Caffeine can also give you an immediate high then a slump.

holmessweetholmes Mon 12-Jan-15 16:13:50

I know in theory porridge ought to be good, but since I only like it liberally doused in honey or syrup, it doesn't end up being much better than a standard sugary cereal. And again, brown toast is fine but not with honey, jam etc. I love wholemeal toast with unsweetened peanut butter, but it still doesn't keep me going nearly as well as a breakfast omelette does.

AlorsMeh Mon 12-Jan-15 16:53:24

Thanks all. I will definitely drop the coffee and try porridge maybe sweetened with apple.

Showy Mon 12-Jan-15 16:57:58

I eat nothing, workout on an empty stomach and eat about 40 minutes later. I've experimented and this works best for most sessions. However, if I'm doing a mammoth session I have porridge or eggs and a banana an hour beforehand.

Showy Mon 12-Jan-15 17:01:38

Oh and if working out on an empty stomach and refuelling afterwards- actually quite good for you - stay well hydrated before and during exercise. Otherwise the shaky, cold, wobblies will get you post workout.

SacredHeart Mon 12-Jan-15 17:05:40

I think it's pure trial and error.

I run in the morning and can't have more than banana and a coffee or it's torture, my friend has to have porridge or Peanut butter on toast. I have a protein shake after and lots of water, she just has water.

Give a few options a try and see which is best for you.

Marphe Mon 12-Jan-15 17:11:13

If I'm exercising for less than an hour I either go without or have a banana. Longer than that I have porridge, but ideally it would be at least 1.5 hours before the session starts.

I have only water to drink, but coffee is supposed to be very good for athletic performance.

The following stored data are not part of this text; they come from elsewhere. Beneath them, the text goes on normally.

(** A queued request goes on the wire; [f] is the fid it holds there. *)
Lemma sess_started n m i r lk :
  sess n -> nconn n = CONN_UP -> 0 <= i < NETFS_NREQ -> nf_core m = nf_core n -> rq_state (req_at n i) = REQ_QUEUED ->
  rq_state r = REQ_INFLIGHT -> rq_op r = rq_op (req_at n i) -> rq_oi r = rq_oi (req_at n i) -> rq_path r = rq_path (req_at n i) ->
  rq_step r = 0 -> (rq_op r = LXP_NETFSW_READ \/ rq_op r = LXP_NETFSW_GETDENTS -> rq_fid r <= 0) ->
  ok m -> ok (set_nf_link m lk) -> lk_conn lk = lk_conn (nf_link n) ->
  fids_exact (put_req m i r) -> sess (set_nf_inflight (put_req (set_nf_link m lk) i r) i).
Proof.
  intros Hs Hup Hi Hcore Hst Hsr Hop Hoi Hpa Hstep Hfid Hokm Hokl Hcn Hex.
  destruct (queued_holds n i Hs Hi Hst) as (Hlv & Hf & _). pose proof (core_fields _ _ Hcore) as (_ & El & _ & _ & _ & Ei & _).
  destruct (req_live _ _ _ (ok_req_at stage_buf n i (se_ok _ _ Hs) Hi)) as (Q1 & Q2 & Q3); [congruence|].
  assert (Hr : req_ok stage_buf (nf_exec_buf m, nf_exec_cap m) r).
  { rewrite (core_exec _ _ Hcore). apply req_ok_live; [by rewrite Hpa|by rewrite Hop, Hoi|]. rewrite Hop, Hstep. intros E. split; [by apply Q3|done]. }
  assert (Hsm : sess (put_req (set_nf_inflight m i) i r)).
  { assert (Hoki : ok (put_req (set_nf_inflight m i) i r)) by (apply (ok_start_req stage_buf m i r); done).
    split.
    - assert (Hsh : shape stage_buf (put_req m i r)).
      { eapply (shape_put_req stage_buf n m i r); try done; [apply Hs|apply ok_put_req; try done|..].
        - intros _ Ho. split_and!; try done; congruence.
        - intros _. split; [congruence|]. split; [done|]. rewrite Hstep. lia. }
      destruct Hsh. by split.
    - exact Hex.
    - intros Hd. exfalso. apply Hd. unfold nconn in *. cbn. by rewrite El. }
  change (set_nf_inflight (put_req (set_nf_link m lk) i r) i) with (set_nf_link (put_req (set_nf_inflight m i) i r) lk).
  apply sess_link; [done| |left; cbn; by rewrite El].
  exact (ok_start_req stage_buf (set_nf_link m lk) i r Hokl Hi Hr Hsr).
Qed.

(** What building a queued request leads to: refused, or on the wire. *)
Definition built_queued n (i e : Z) n1 : Prop :=
  sess (req_complete n1 i e) /\ e < 0 \/ sess (set_nf_inflight (put_req n1 i (set_rq_state (req_at n1 i) REQ_INFLIGHT)) i) /\ 0 <= e.

Lemma built_walk n i e n1 :
  sess n -> nconn n = CONN_UP -> 0 <= i < NETFS_NREQ -> rq_state (req_at n i) = REQ_QUEUED -> walks (rq_op (req_at n i)) = true ->
  msg_walk n i = Some (e, n1) -> built_queued n i e n1.
Proof.
  intros Hs Hup Hi Hst Hw E. destruct (queued_holds n i Hs Hi Hst) as (Hlv & Hf & H0). assert (Hlen : alen (nf_req n) = NETFS_NREQ) by apply Hs.
  destruct (req_live _ _ _ (ok_req_at stage_buf n i (se_ok _ _ Hs) Hi)) as (Hp & _); [congruence|].
  rewrite msg_walk_spec in E by (done || apply Hs). cbv zeta in E. destruct (negb _).
  { injection E as <- <-. left. split; [by apply sess_refused|done]. }
  pose proof (fid_alloc_spec n) as Hfs. pose proof (core_fid_alloc n) as Hcore. pose proof (ok_fid_alloc stage_buf n (se_ok _ _ Hs)) as Hokm.
  destruct (Z.ltb_spec (fid_alloc n).1 0).
  - injection E as <- <-. left. split; [|done].
    assert (En : fid_alloc n = (-1, n)).
    { unfold fid_alloc in *. destruct (List.find _ _) as [f|] eqn:Ef; [|done]. apply find_some in Ef as [Ef _].
      apply list_elem_of_In, elem_of_seqZ in Ef. cbn in *. lia. }
    rewrite En. cbn [fst snd]. set (r := set_rq_fid (req_at n i) (-1)).
    assert (Hsr : sess (put_req n i r)).
    { apply sess_put_req; try done.
      - apply ok_put_req; [apply Hs|done| |].
        + apply req_ok_fid. by apply ok_req_at; [apply Hs|].
        + intros Ei. destruct (ok_inflight _ _ (se_ok _ _ Hs)) as [E2|[_ E2]]; [lia|]. rewrite Ei in E2. done.
      - rewrite Hf. unfold rfid. cbn. by rewrite andb_false_r.
      - intros _. destruct (sh_live _ _ (se_shape _ _ Hs) i Hi Hlv) as (L1 & L2 & L3). split; [intros HH; split; [by apply L1|done]|]. split; [done|done]. }
    apply sess_refused; try done. by rewrite req_at_put_eq by lia.
  - injection E as <- <-. right. split; [|done]. destruct Hfs as [Hfr Hun]. set (f := (fid_alloc n).1) in *. set (m := (fid_alloc n).2) in *.
    set (lk := sends _ _ _ _). pose proof (core_fields _ _ Hcore) as (_ & El & _ & Er & _).
    change (req_at (set_nf_link ?a lk) i) with (req_at a i). rewrite req_at_put_eq by (rewrite Er; lia).
    set (r := set_rq_state (set_rq_fid (req_at n i) f) REQ_INFLIGHT).
    replace (put_req (set_nf_link (put_req m i (set_rq_fid (req_at n i) f)) lk) i r) with (put_req (set_nf_link m lk) i r)
      by (unfold put_req; cbn; by rewrite aset_aset).
    assert (Hlk : link_ok lk) by (apply sends_ok; [apply Hs|by apply walk_body_fits]).
    apply (sess_started n m i r lk); try done.
    + intros [Ex|Ex]; cbn in Ex; rewrite Ex in Hw; done.
    + apply ok_set_link_same; [done|done|by rewrite El|by rewrite El].
    + apply (exact_add n _ f); [apply Hs| |done|done|].
      * pose proof (held_put_req m i r) as Eh. rewrite (core_req_at _ _ i Hcore), Hf, app_nil_r in Eh.
        rewrite Eh by (rewrite Er; lia). assert (Erf : rfid r = [f]).
        { unfold rfid, r. cbn. destruct (Z.gtb_spec f 0); [done|lia]. }
        rewrite Erf, <- Permutation_cons_append. constructor. unfold m, fid_alloc. by destruct (List.find _ _).
      * intros g Hg. change (fid_used (put_req m i r) g) with (fid_used m g). apply fid_used_alloc; [apply Hs|done|lia].
Qed.

Lemma built_plain n i lk :
  sess n -> nconn n = CONN_UP -> 0 <= i < NETFS_NREQ -> rq_state (req_at n i) = REQ_QUEUED -> walks (rq_op (req_at n i)) = false ->
  ok (set_nf_link n lk) -> lk_conn lk = lk_conn (nf_link n) -> built_queued n i 0 (set_nf_link n lk).
Proof.
  intros Hs Hup Hi Hst Hw Hok Hcn. destruct (queued_holds n i Hs Hi Hst) as (Hlv & Hf & H0). assert (Hlen : alen (nf_req n) = NETFS_NREQ) by apply Hs.
  destruct (sh_live _ _ (se_shape _ _ Hs) i Hi Hlv) as (L1 & L2 & _). right. split; [|done].
  change (req_at (set_nf_link n lk) i) with (req_at n i). set (r := set_rq_state (req_at n i) REQ_INFLIGHT).
  apply (sess_started n n i r lk); try done; [by apply Hs|].
  assert (Hheld : held (put_req n i r) ≡ₚ held n).
  { pose proof (held_put_req n i r) as Eh. rewrite Hf, app_nil_r in Eh. rewrite Eh by lia.
    assert (Erf : rfid r = []) by (unfold rfid in *; rewrite Hlv in Hf; exact Hf). by rewrite Erf, app_nil_r. }
  by eapply exact_same; [apply Hs|exact Hheld|].
Qed.

Lemma req_build_queued n i e n1 :
  sess n -> nconn n = CONN_UP -> 0 <= i < NETFS_NREQ -> rq_state (req_at n i) = REQ_QUEUED -> req_build n i = Some (e, n1) -> built_queued n i e n1.
Proof.
  intros Hs Hup Hi Hst E. destruct (queued_holds n i Hs Hi Hst) as (Hlv & Hf & H0).
  destruct (build_conn n i e n1 (se_ok _ _ Hs) Hi ltac:(congruence) E) as (Hok1 & Hcn1 & _).
  destruct (walks (rq_op (req_at n i))) eqn:Hw.
  - unfold req_build in E. pose proof Hw as Hw'. unfold walks in Hw'. rewrite Hw', H0 in E. by apply built_walk.
  - assert (Hb : forall lk, built n lk = Some (e, n1) -> built_queued n i e n1).
    { intros [lk|] Eb; [|done]. injection Eb as <- <-. by apply built_plain. }
    assert (Hbad : Some (- LXP_EBADF, n) = Some (e, n1) -> built_queued n i e n1).
    { intros [= <- <-]. left. split; [by apply sess_refused|done]. }
    unfold req_build in E. unfold walks in Hw. rewrite Hw in E.
    destruct (_ =? LXP_NETFSW_READ); [destruct (open_slot _ _); [by eapply Hb|by apply Hbad]|].
    destruct (_ =? LXP_NETFSW_GETDENTS); [destruct (open_slot _ _); [by eapply Hb|by apply Hbad]|]. by eapply Hb.
Qed.

Lemma start_queued_carries n h i n' h' :
  sess n -> nconn n = CONN_UP -> 0 <= i < NETFS_NREQ -> rq_state (req_at n i) = REQ_QUEUED -> start_queued net n h i = Some (n', h') -> carries n n'.
Proof.
  intros Hs Hup Hi Hst E. destruct (queued_holds n i Hs Hi Hst) as (Hlv & Hf & H0). unfold start_queued in E.
  destruct (req_build n i) as [[e n1]|] eqn:Eb; [|done]. cbn [mbind option_bind] in E.
  destruct (build_conn n i e n1 (se_ok _ _ Hs) Hi ltac:(congruence) Eb) as (Hok1 & Hcn1 & Hg1).
  destruct (req_build_queued n i e n1 Hs Hup Hi Hst Eb) as [[Hs1 He]|[Hs1 He]].
  - rewrite (proj2 (Z.ltb_lt e 0)) in E by lia. injection E as <- <-. split; [exact Hg1|right; split; [done|exact Hcn1]].
  - rewrite (proj2 (Z.ltb_ge e 0)) in E by lia. destruct (pump_flush net _ h) as [[[stop n2] h2]|] eqn:E2; [|done]. cbn [mbind option_bind] in E.
    injection E as <- <-. destruct (drained_carries _ _ _ (flush_drained _ _ _ _ _ Hs1 E2)) as [Hg2 Hc2]. split; [rewrite Hg2; exact Hg1|].
    destruct Hc2 as [?|[? Hc2]]; [by left|right]. split; [done|]. rewrite Hc2. exact Hcn1.
Qed.

(** The clunk at the head of the queue goes on the wire. *)
Lemma start_clunk_carries n h i n' h' :
  sess n -> nconn n = CONN_UP -> 0 <= i < NETFS_NREQ -> rq_state (req_at n i) = REQ_FREE -> nf_inflight n < 0 ->
  nf_clunk_head n <> nf_clunk_tail n -> start_clunk net n h i = Some (n', h') -> carries n n'.
Proof.
  intros Hs Hup Hi Hst Hfl Hq E. assert (Hlen : alen (nf_req n) = NETFS_NREQ) by apply Hs.
  destruct (ok_clunk _ _ (se_ok _ _ Hs)) as (Hc1 & Hc2 & Hc3). pose proof (held_head n Hc2 Hc3 Hq) as Hh.
  unfold start_clunk in E. cbv zeta in E. set (f := aget 0 (nf_clunk_fid n) (nf_clunk_head n)) in *. set (hd := (nf_clunk_head n + 1) mod NETFS_NCLUNK) in *.
  set (m := set_nf_clunk_head n hd) in *. set (r := clunk_request f) in *.
  assert (Hf : 0 < f < NETFS_NFID) by (apply (se_exact _ _ Hs); rewrite Hh; by left).
  assert (Hokm : ok m).
  { destruct (se_ok _ _ Hs). split; try done. cbn. split_and!; try lia; apply Z.mod_pos_bound; done. }
  assert (Hreq : req_ok stage_buf (nf_exec_buf m, nf_exec_cap m) r) by (by apply req_ok_live).
  assert (Hs1 : sess (put_req (set_nf_inflight m i) i r)).
  { assert (Hok1 : ok (put_req (set_nf_inflight m i) i r)) by (by apply (ok_start_req stage_buf m i r)). split.
    - assert (Hsh : shape stage_buf (put_req m i r)).
      { assert (Hsm : shape stage_buf m) by (destruct Hs as [[] _ _]; by split).
        apply (shape_put_req stage_buf m m i r); try done; [by apply ok_put_req|].
        intros _. split; [done|]. split; [by intros [?|?]|]. cbn. lia. }
      destruct Hsh. by split.
    - apply (exact_same n); [apply Hs| |done]. change (held (put_req (set_nf_inflight m i) i r)) with (held (put_req m i r)).
      pose proof (held_put_req m i r) as Eh. change (req_at m i) with (req_at n i) in Eh.
      rewrite (not_live_rfid (req_at n i)), app_nil_r in Eh by (unfold is_live; by rewrite Hst).
      rewrite Eh by (change (nf_req m) with (nf_req n); lia). assert (Er : rfid r = [f]).
      { unfold rfid, r. cbn. destruct (Z.gtb_spec f 0); [done|lia]. }
      rewrite Er, <- Permutation_cons_append. by symmetry.
    - done. }
  set (n1 := put_req (set_nf_inflight m i) i r) in *. match type of E with context [req_build ?x i] => change x with n1 in E end.
  destruct (req_build n1 i) as [[e n2]|] eqn:Eb; [|done]. cbn [mbind option_bind] in E.
  assert (Hat : req_at n1 i = r) by (unfold n1; apply req_at_put_eq; change (nf_req (set_nf_inflight m i)) with (nf_req n); lia).
  destruct (build_conn n1 i e n2 (se_ok _ _ Hs1) Hi) as (Hok2 & Hcn2 & Hg2); [by rewrite Hat|done|].
  assert (Hlk : e = 0 /\ exists lk, n2 = set_nf_link n1 lk).
  { unfold req_build in Eb. rewrite Hat in Eb. cbn -[msg_fid] in Eb. destruct (msg_fid _ _ _) as [lk|]; [|done]. injection Eb as <- <-. eauto. }
  destruct Hlk as (-> & lk & En2). assert (Hs2 : sess n2) by (rewrite En2 in *; apply sess_link; [done|done|by left]).
  change (0 =? 0) with true in E. cbv iota in E. destruct (pump_flush net n2 h) as [[[stop n3] h3]|] eqn:E3; [|done]. cbn [mbind option_bind] in E.
  injection E as <- <-. destruct (drained_carries _ _ _ (flush_drained _ _ _ _ _ Hs2 E3)) as [Hg3 Hc3']. split; [rewrite Hg3; exact Hg2|].
  destruct Hc3' as [?|[? Hc']]; [by left|right]. split; [done|]. rewrite Hc', Hcn2. done.
Qed.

chipsandpeas Mon 12-Jan-15 17:21:35

i go to the gym first thing in the morning before work and dont eat anything but then i cant eat first thing at the best of times
i normally have breakfast about 9sih once in work

the lightheadedness may be put down to the type of exercise you are doing if you arent used to it

GetLow Fri 16-Jan-15 16:03:46

I go to the gym at 9am ish.

I have porridge with apple & banana at about 7.45, a cup of tea, water.

I have been to the gym on just a banana and a cuppa and felt tired and hungry all day afterwards.

sleepwhenidie Fri 16-Jan-15 16:13:27

As sacredheart says, this is just as likely to be the fact that you aren't used to the intensity of the exercise you were doing, particularly coupled with the coffee. I would start by dropping the coffee (which can be fantastic before a workout as it has shown to increase endurance/effort - but this won't apply to everyone and certainly shouldn't be used until you can cope with a workout 'uncaffeinated'wink). Beyond that, experiment with breakfast as again, everyone is different. Making the toast wholegrain, keep the banana and adding nut butter will reduce the sugar spike and may be the only tweak you need, but also try porridge, eggs etc as suggested smile.

Unidentifieditem Fri 16-Jan-15 17:13:16

I can't exercise with a breakfast in my stomach. Usually a cappuccino about 1 hr before I go for a run is ok. Muesli bar seems to be ok too. Anything else = chunder mountain

Suzannewithaplan Fri 16-Jan-15 17:54:48

I think it's trial and error, everyone is different, some have the cast iron stomach thing, me I have the opposite I guess that'd be a tissue paper stomach, I like to leave a good long gap between eating and anything strenuous.